I do remember some things, though, so I'll do my best.
Today (yes, today) was Matrix night, as well as Mark's birthday. We dined at Tiger Lily, and then took advantage of one of the Paramount's early showings. I thought it was a pretty good movie, really, and I think it'll generally be well-received. I'll probably see it again in the theatre, and I'm quite looking forward to the 3rd in the series. Hard to ask more of a middle movie, really.
Kev asked why our apartment listing indicated condo fees, and I have a good answer: it's a condo. We're just renting it because the landlord got tired of trying to sell it, around this time last year. Mom asked an even better question: where the hell is the "den" they talk about? It's sure not in this unit; maybe they have it mixed up with the unit upstairs, which is somewhat roomier?
I'm really starting to get into this whole "fire-fighting" thing. Robert is all over the recovery stuff now, and I'm sure he'll do a much better job with it than I did. My energies are now focused on Total Customer Satisfaction: helping our clients put Lustre through all sorts of sick, physicist-and-biologist-derived paces, and then helping wipe up when Lustre just can't quite contain its excitement. Things are going pretty well, but there's the occasional, well, occasion in which things don't go according to anyone's plan. Even the sort of plan one might plausibly construct retroactively in order to rationalize the results one found lodged in the side of one's head after a particularily energetic software explosion.
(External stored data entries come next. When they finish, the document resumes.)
Definition demo_handed_over : BuildState := handed_over demo_step2.1 demo_step2.2 700.
Definition demo_empty_block : Block :=
  {| bl_header := demo_header; bl_body := []; bl_withdrawals := None |}.
Definition demo_build : Build :=
  run_or (finish_build demo_state demo_empty_block [] 0 0) (into_build demo_handed_over demo_accounts []).

Lemma into_build_correct_witness :
  into_build demo_handed_over demo_accounts [] = Done demo_build /\
  hd_gas_used (build_header demo_build) = 127000 /\ b_bid demo_build = 700.
Proof.
  assert (into_build demo_handed_over demo_accounts [] = Done demo_build) as Hb
    by run_done (finish_build demo_state demo_empty_block [] 0 0).
  split; [exact Hb|]. split; [kernel_refl|].
  destruct (into_build_correct 1 0 demo_config demo_payload_config demo_accounts demo_step2.1 demo_step2.2
    ([demo_sim1] ++ sm_simulated_txs demo_sim2) demo_step2.2 700 demo_accounts [] demo_build
    demo_limits demo_executes Hb)
    as (sp & account & tx & _ & _ & _ & _ & _ & _ & _ & Hbid & _).
  exact Hbid.
Defined.

Lemma execution_total_witness :
  execute_transaction demo_state demo_accounts (simple_tx 100 11 7 1) <> Panicked /\
  execute_bundle demo_state demo_accounts demo_bundle <> Panicked.
Proof.
  destruct (execution_total demo_state demo_accounts (simple_tx 100 11 7 1) demo_bundle) as (H1 & H2 & _).
  { split; [reflexivity|]. simpl. lia. }
  split; [exact H1|exact H2].
Defined.

Lemma execute_bundle_correct_witness :
  exists new refund, (demo_step2.1, demo_step2.2) = commit demo_step1.1 demo_step1.2 (new ++ refund) /\
    st_tx <$> new = rb_txs demo_bundle2.
Proof.
  assert (execute_bundle demo_step1.1 demo_step1.2 demo_bundle2 = Done (demo_step2.1, demo_step2.2))
    as He by run_done demo_step1.
  destruct (execute_bundle_correct _ _ _ _ _ He) as (new & refund & H1 & H2 & _).
  exists new, refund. split; [exact H1|exact H2].
Defined.

(** an empty block that declares the blob gas of two executed blobs *)
Definition demo_blob_step : BuildState * ExecutionDB :=
  run_or (demo_state, demo_accounts)
    (execute_transaction demo_state demo_accounts
       (DemoTx 100 11 0 None 0 1 21000 0 (Some 262144) true)).
Definition demo_empty_build : Build :=
  run_or demo_build (into_empty_build demo_blob_step.1 demo_accounts []).

Lemma into_empty_build_header_witness :
  into_empty_build demo_blob_step.1 demo_accounts [] = Done demo_empty_build /\
  bl_body (sl_block (bp_block (b_payload demo_empty_build))) = [] /\
  hd_blob_gas_used (build_header demo_empty_build) = Some 262144.
Proof.
  assert (into_empty_build demo_blob_step.1 demo_accounts [] = Done demo_empty_build) as Hb
    by run_done demo_build.
  destruct (into_empty_build_header _ _ _ _ Hb) as (H1 & _ & _ & _ & _).
  split; [exact Hb|]. split; [exact H1|kernel_refl].
Defined.

Lemma bundle_refund_affordable_witness :
  exists i s, refund_index demo_bundle2 = Some i /\ sm_simulated_txs demo_sim2 !! i = Some s /\
    26100 + 32000 * 1 <= to_fees (st_outcome s) + to_coinbase_transfer (st_outcome s).
Proof.
  assert (simulate_bundle demo_step1.1 demo_step1.2 demo_bundle2 = Done demo_sim2) as Hs
    by run_done (SimulatedBundle_new demo_bundle [] 0).
  assert (bc_basefee (bs_build_config demo_step1.1) = 1) as Hb by kernel_refl.
  pose proof (bundle_refund_affordable _ _ _ _ Hs) as H. rewrite Hb in H. apply H.
  - intros r [= <-]. simpl. lia.
  - lia.
  - solve_range.
  - apply Z.eqb_neq. kernel_refl.
Defined.
(* ===== verification/Bidder.v ===== *)
(** * The bidder service

    Models [crates/payload/src/bidder/service.rs]: the service that follows the
    auction of a slot, keeps the best build it was sent, and bids when its
    policy says so; and the finalisation of a bid. *)

From stdpp Require Import prelude list strings.
From S2P Require Import Prelude Types Bundle Validator Chain Payload SimState DemoEvm State StateFacts Policy Bid.

Open Scope Z_scope.

Section Bidder.
Context `{EV : Evm} {RecvError RelayServiceErr : Type}.

(** [bd_top_bid] is the pending request of the auction's top bid: the block
    number it asks for. *)
Record BidderService := {
  bd_top_bid : option Z;
  bd_policy : BidSelectionPolicies;
  bd_auction_bid_info : option AuctionBidInfo;
}.

Definition BidderService_new (policy : BidSelectionPolicies) : BidderService :=
  {| bd_top_bid := None; bd_policy := policy; bd_auction_bid_info := None |}.

Definition set_info (self : BidderService) (info : option AuctionBidInfo) : BidderService :=
  {| bd_top_bid := bd_top_bid self; bd_policy := bd_policy self; bd_auction_bid_info := info |}.

Definition set_top_bid (self : BidderService) (rx : option Z) : BidderService :=
  {| bd_top_bid := rx; bd_policy := bd_policy self; bd_auction_bid_info := bd_auction_bid_info self |}.

Definition on_new_slot_auction (self : BidderService) (slot block_number : Z) : BidderService :=
  set_info self (Some (AuctionBidInfo_new slot block_number)).

Definition spawn_top_bid_request (self : BidderService) : BidderService :=
  match bd_auction_bid_info self with
  | Some info => set_top_bid self (Some (ai_block_number info))
  | None => self
  end.

(** one message of the auction channel *)
Definition on_auction_message (self : BidderService) (msg : Z * Z) : BidderService :=
  if is_none_or (bd_auction_bid_info self) (fun info => ai_slot info <? msg.1)
  then on_new_slot_auction self msg.1 msg.2
  else self.

(** what the channel of a top bid delivers; the value of a trace is read *)
Abbreviation top_bid_result := (result RecvError (result RelayServiceErr (option Z))).

Definition poll_top_bid (self : BidderService) (rx : poll top_bid_result) : BidderService :=
  match bd_top_bid self with
  | Some request =>
      match rx with
      | Ready r =>
          let this := set_top_bid self None in
          let this :=
            match r with
            | Ok (Ok (Some top_bid)) =>
                set_info this ((fun info => update_auction_bid_info info top_bid) <$> bd_auction_bid_info this)
            | Ok (Ok None) => this
            | _ => this
            end in
          spawn_top_bid_request this
      | Pending => self
      end
  | None => spawn_top_bid_request self
  end.
(* ===== verification/Job.v ===== *)
(** * Build jobs

    Models [crates/payload/src/job/stream_job.rs], [interval_job.rs],
    [build_utils.rs] and [metrics.rs], and the generator of
    [crates/payload/src/generator/mod.rs]: the futures that keep one building
    task in flight, as state machines over their polls.  A task is the closure
    that is spawned; what it finds when it runs, and what its channel delivers,
    are inputs. *)

From stdpp Require Import prelude list gmap strings.
From Stdlib Require Import Sorting.Sorted.
From S2P Require Import Prelude Types Bundle BundlePool Validator Chain Payload Ofac SimState DemoEvm State StateFacts Strategies StratFacts.

Open Scope Z_scope.

(** What the receiving end of a oneshot channel reads: an error when the sender
    was dropped, as it is when the task panics. *)
Inductive RecvError := ChannelDropped.
Abbreviation received T := (result RecvError (result PayloadBuilderError T)).

Section Job.
Context `{BT : BestTransactions} `{RR : !ReceiptRoots} `{ER : ErrorText}.

(** ** Tasks *)

(** [Cancelled]: a shared flag; nothing in the program stores to it. *)
Record Cancelled := { cancelled_flag : bool }.
Definition Cancelled_default : Cancelled := {| cancelled_flag := false |}.
Definition is_cancelled (self : Cancelled) : bool := cancelled_flag self.

(** What the closure of [spawn_blocking] captures of the job. *)
Record BuildTask := {
  tk_cached_reads : CachedReads;
  tk_build_config : BuildConfig;
  tk_cancel : Cancelled;
  tk_best_build : option BuildState;
  tk_strategy : Strategy;
}.

(** What the task finds when it runs: the contents of the stores its handles
    share, the random identifier and the clock, the lock of the bundle pool. *)
Record TaskEnv := {
  te_client : Client;
  te_pool : TxPool;
  te_bundle_pool : BundlePool;
  te_id : Z;
  te_now : Z;
  te_locked : bool;
}.

Definition task_args (t : BuildTask) (e : TaskEnv) : BuildArguments :=
  {| ba_client := te_client e; ba_pool := te_pool e; ba_bundle_pool := te_bundle_pool e;
     ba_cached_reads := tk_cached_reads t; ba_build_config := tk_build_config t;
     ba_cancel := fun _ => is_cancelled (tk_cancel t); ba_best_build := tk_best_build t;
     ba_id := te_id e; ba_now := te_now e; ba_locked := te_locked e |}.
(* ===== verification/TaskGuard.v ===== *)
(** * The guard of the build tasks

    Models [PayloadTaskGuard] of [crates/payload/src/job/build_utils.rs] and the
    acquisition at the head of the tasks that jobs spawn
    ([stream_job.rs], [interval_job.rs]): how many builds run at once, and in which order
    the others wait.  The tasks of all the jobs of a generator share one guard. *)

From stdpp Require Import prelude list gmap.
From S2P Require Import Prelude Types Bundle BundlePool Validator Chain Payload Ofac SimState DemoEvm State StateFacts Strategies StratFacts Job.

Open Scope Z_scope.

Section TaskGuard.
Context `{BT : BestTransactions} `{RR : !ReceiptRoots} `{ER : ErrorText}.

(** [PayloadTaskGuard(Arc<Semaphore>)] with the tasks that use it: those spawned that have
    not asked for a permit yet, those in the semaphore's queue, oldest first, those
    that run with a permit, and what the ones that ended have sent. *)
Record PayloadTaskGuard := {
  tg_permits : nat;
  tg_spawned : list BuildTask;
  tg_waiting : list BuildTask;
  tg_running : list BuildTask;
  tg_sent : list (BuildTask * received BuildOutcome);
}.

Definition PayloadTaskGuard_new (max_payload_tasks : nat) : PayloadTaskGuard :=
  {| tg_permits := max_payload_tasks; tg_spawned := []; tg_waiting := []; tg_running := []; tg_sent := [] |}.

(** [spawn_blocking]: the task will run *)
Definition guard_spawn (self : PayloadTaskGuard) (t : BuildTask) : PayloadTaskGuard :=
  {| tg_permits := tg_permits self; tg_spawned := tg_spawned self ++ [t]; tg_waiting := tg_waiting self;
     tg_running := tg_running self; tg_sent := tg_sent self |}.

(** [guard.0.acquire().await] of the [i]-th task: a permit if there is one, or the end of
    the queue *)
Definition guard_acquire (self : PayloadTaskGuard) (i : nat) : option PayloadTaskGuard :=
  t ← tg_spawned self !! i;
  let spawned := delete i (tg_spawned self) in
  match tg_permits self with
  | S permits =>
      Some {| tg_permits := permits; tg_spawned := spawned; tg_waiting := tg_waiting self;
              tg_running := tg_running self ++ [t]; tg_sent := tg_sent self |}
  | O =>
      Some {| tg_permits := 0; tg_spawned := spawned; tg_waiting := tg_waiting self ++ [t];
              tg_running := tg_running self; tg_sent := tg_sent self |}
  end.

(** The [i]-th running task ends: it sends its result ([tx.send], or the sender dropped in a
    panic), and its permit, dropped, goes to the head of the queue or back. *)
Definition guard_finish (fuel : nat) (self : PayloadTaskGuard) (i : nat) (e : TaskEnv) : option PayloadTaskGuard :=
  t ← tg_running self !! i;
  r ← sent_by fuel t e;
  let running := delete i (tg_running self) in
  let sent := tg_sent self ++ [(t, r)] in
  match tg_waiting self with
  | next :: waiting =>
      Some {| tg_permits := tg_permits self; tg_spawned := tg_spawned self; tg_waiting := waiting;
              tg_running := running ++ [next]; tg_sent := sent |}
  | [] =>
      Some {| tg_permits := S (tg_permits self); tg_spawned := tg_spawned self; tg_waiting := [];
              tg_running := running; tg_sent := sent |}
  end.

(** Jobs, the executor and the semaphore interleave in whatever order. *)
Inductive guard_step : PayloadTaskGuard -> PayloadTaskGuard -> Prop :=
| step_spawn self t : guard_step self (guard_spawn self t)
| step_acquire self i self' : guard_acquire self i = Some self' -> guard_step self self'
| step_finish fuel self i e self' : guard_finish fuel self i e = Some self' -> guard_step self self'.

Definition guard_reachable (max_payload_tasks : nat) : PayloadTaskGuard -> Prop :=
  rtc guard_step (PayloadTaskGuard_new max_payload_tasks).

(** ** Properties *)

(** every permit is free or held by a running task; tasks wait only while none is free;
    what was sent is what a run of its task sends *)
Definition guard_inv (n : nat) (self : PayloadTaskGuard) : Prop :=
  (tg_permits self + length (tg_running self) = n)%nat /\
  (tg_waiting self <> [] -> tg_permits self = 0%nat) /\
  Forall (fun x => delivers x.1 (Ready x.2)) (tg_sent self).

Lemma guard_step_inv n self self' : guard_step self self' -> guard_inv n self -> guard_inv n self'.
Proof.
  intros Hs (Hn & Hw & Hd). destruct Hs as [self t|self i self' H|fuel self i e self' H].
  - done.
  - apply bind_Some in H as (t & Ht & H). cbv zeta in H. unfold guard_inv.
    destruct (tg_permits self) as [|p] eqn:Hp; simplify_eq; simpl; split_and!; try done.
    + rewrite length_app. simpl. lia.
    + intros Hq%Hw. lia.
  - apply bind_Some in H as (t & Ht & (r & Hr & H)%bind_Some). cbv zeta in H. unfold guard_inv.
    assert (Forall (fun x => delivers x.1 (Ready x.2)) (tg_sent self ++ [(t, r)])) as Hd'.
    { apply Forall_app. split; [done|]. constructor; [|constructor]. intros r' [= <-]. right. by exists fuel, e. }
    pose proof (length_delete (tg_running self) i ltac:(by eexists)) as Hl.
    pose proof (lookup_lt_Some _ _ _ Ht).
    destruct (tg_waiting self) as [|next waiting]; simplify_eq; simpl; split_and!; try done.
    + lia.
    + rewrite length_app. simpl. lia.
    + intros _. by apply Hw.
Qed.

Lemma guard_reachable_inv n self : guard_reachable n self -> guard_inv n self.
Proof.
  unfold guard_reachable. assert (guard_inv n (PayloadTaskGuard_new n)) as H by (split; [apply Nat.add_0_r|done]).
  revert H. generalize (PayloadTaskGuard_new n). intros s H Hr. induction Hr as [s|s s' s'' Hs _ IH]; [done|].
  apply IH. by eapply guard_step_inv.
Qed.

Lemma guard_finish_next fuel self i e t r next waiting :
  tg_running self !! i = Some t -> sent_by fuel t e = Some r -> tg_waiting self = next :: waiting ->
  guard_finish fuel self i e =
  Some {| tg_permits := tg_permits self; tg_spawned := tg_spawned self; tg_waiting := waiting;
          tg_running := delete i (tg_running self) ++ [next]; tg_sent := tg_sent self ++ [(t, r)] |}.
Proof. intros Ht Hr Hw. unfold guard_finish. rewrite Ht. simpl. rewrite Hr. simpl. by rewrite Hw. Qed.

Lemma guard_finish_fifo fuel self i e self' next waiting :
  tg_waiting self = next :: waiting -> guard_finish fuel self i e = Some self' ->
  tg_waiting self' = waiting /\ last (tg_running self') = Some next.
Proof.
  intros Hq (t & Ht & (r & Hr & H)%bind_Some)%bind_Some. cbv zeta in H. rewrite Hq in H. simplify_eq. simpl.
  split; [done|apply last_snoc].
Qed.

(** in every interleaving of spawns, acquisitions and ends of tasks no more than
    the configured number of builds run at once; a task waits only while that many run,
    whichever job they are of; when one of them ends the one that has waited
    longest starts; and a task's channel delivers only what a run of it sends. *)
Theorem guard_bounds_builds (max_payload_tasks fuel i : nat) (self self' : PayloadTaskGuard) (e : TaskEnv)
    (next : BuildTask) (waiting : list BuildTask) :
  guard_reachable max_payload_tasks self ->
  (length (tg_running self) <= max_payload_tasks)%nat /\
  (tg_waiting self = next :: waiting ->
     length (tg_running self) = max_payload_tasks /\
     (guard_finish fuel self i e = Some self' ->
        tg_waiting self' = waiting /\ last (tg_running self') = Some next)) /\
  (forall t r, (t, r) ∈ tg_sent self -> delivers t (Ready r)).
Proof.
  intros (Hn & Hw & Hd)%guard_reachable_inv. split_and!.
  - lia.
  - intros Hq. split; [rewrite Hw in Hn by (by rewrite Hq); lia|]. by apply guard_finish_fifo.
  - intros t r Hin. rewrite Forall_forall in Hd. exact (Hd _ Hin).
Qed.
End TaskGuard.

(** ** Evaluation on concrete inputs

    Two builds for one permit. *)

Import Demo.

Definition guard1 : PayloadTaskGuard :=
  {| tg_permits := 0; tg_spawned := []; tg_waiting := [new_task demo_job]; tg_running := [pending_task demo_job];
     tg_sent := [] |}.

Lemma guard1_reachable : guard_reachable 1 guard1.
Proof.
  unfold guard_reachable. eapply rtc_l; [apply (step_spawn _ (pending_task demo_job))|].
  eapply rtc_l; [apply (step_spawn _ (new_task demo_job))|].
  eapply rtc_l; [by apply (step_acquire _ 0)|]. apply rtc_once. by apply (step_acquire _ 0).
Qed.

Definition guard2 : PayloadTaskGuard :=
  {| tg_permits := 0; tg_spawned := []; tg_waiting := []; tg_running := [new_task demo_job];
     tg_sent := [(pending_task demo_job, demo_received)] |}.

Lemma guard1_finish : guard_finish 10 guard1 0 demo_env = Some guard2.
Proof. exact (guard_finish_next 10 guard1 0 demo_env _ _ _ [] eq_refl demo_sent eq_refl). Qed.

Lemma guard_bounds_builds_witness :
  length (tg_running guard1) = 1%nat /\ last (tg_running guard2) = Some (new_task demo_job).
Proof.
  destruct (guard_bounds_builds 1 10 0 guard1 guard2 demo_env (new_task demo_job) [] guard1_reachable)
    as (_ & H & _).
  destruct (H eq_refl) as [H1 H2]. split; [exact H1|]. exact (proj2 (H2 guard1_finish)).
Defined.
Those occasions are sort of fun, though, because I get to get on the phone with Phil and Zach and read through megs and megs of lock-manager skid marks, until they figure out what the problem is and I run off to do my part: add bug graffiti. I feel like one of the nameless coroner's-office folk on CSI, just taking the bodies away when I'm told it's over. Fun stuff.
Season finale of Angel tonight, and game 2 of the Eastern Conference finals, and the all-over-but-the-forum-screaming penultimate episode of Buffy. And the new Matrix movie opens this week, and I'm actually interested in the West Wing again, and Tyla's enjoying her job, and the cat is being all friendly. And I got my hair cut, and George is coming to visit, and I've been cooking up a storm.
I guess it has to all come tumbling down now.
The Titan game was over pretty early last night, all things considered, but I still slept in a little bit. After I got up, I poked a little at some bugs at work, and read a fair bit of code, but nothing really special.
I spent no small part of the evening preparing dinner for Tyla — tequila-lime-jalapeño salmon, steamed artichokes, walnut-rice pilaf — who was mildly exhausted when she returned home, but appropriately appreciative. I also managed to get some Planetside in, and watch a spot of CSI. Not bad, for a Monday.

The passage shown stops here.